**WHAT TO DO**
Please return every line of the records that contains the word "Require".

**RECORDS TO USE**
(* ===== verification/ServerSafety.v ===== *)
(** * What cannot go wrong on a server

    The references of a server are sound ([sane]): every connection has its
    namespace, every table and every spawned task names what exists, and every
    event registry is well-formed.  All tasks keep this, whatever is interleaved,
    so that no task ever finds its connection or namespace gone. *)

From S2P Require Import Prelude Async Spawner Concurrent Extern ChannelCapacity Packet Codecs.
From S2P Require Import EventRegistry Extensions ServerConfig ServerState Connection Broadcast.
From S2P Require Import Namespace ServerRuntime RefServer ServerTasks.

Section safety.
Context `{T : Types} `{Cells : AtomicEnumCell} `{Chans : Mpsc} `{Crates : !SerdeCrates}.
Context (log2 : f64 → f64).

Abbreviation view := (seen (W := Server) (L := label) (R := reply)).

(** ** What refers to what *)
Definition at_home (n c : nat) (w : Server) : Prop :=
  ∃ x, connection_heap w !! c = Some x ∧ namespace x = n.

Definition task_ok (t : task) (w : Server) : Prop :=
  match t with
  | HandleUpgrade n _ _ => is_Some (namespace_heap w !! n)
  | InitWatchdog c | OnReady c _ | DispatchEvent c _ _ _ | RunHandler c _ | ReadWsStream c | WriteWsStream c =>
      is_Some (connection_heap w !! c)
  end.

Record sane (w : Server) : Prop := {
  sane_conns c x : connection_heap w !! c = Some x →
    is_Some (namespace_heap w !! namespace x) ∧ registry_ok (event_registry x);
  sane_tables n y i c : namespace_heap w !! n = Some y → connections y !! i = Some c → at_home n c w;
  sane_paths p n : namespaces (runtime w) !! p = Some n → is_Some (namespace_heap w !! n);
  sane_tasks i t : tasks w !! i = Some t → task_ok t w;
}.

**WRITTEN SOLUTION**
From S2P Require Import Prelude Async Spawner Concurrent Extern ChannelCapacity Packet Codecs.
From S2P Require Import EventRegistry Extensions ServerConfig ServerState Connection Broadcast.
From S2P Require Import Namespace ServerRuntime RefServer ServerTasks.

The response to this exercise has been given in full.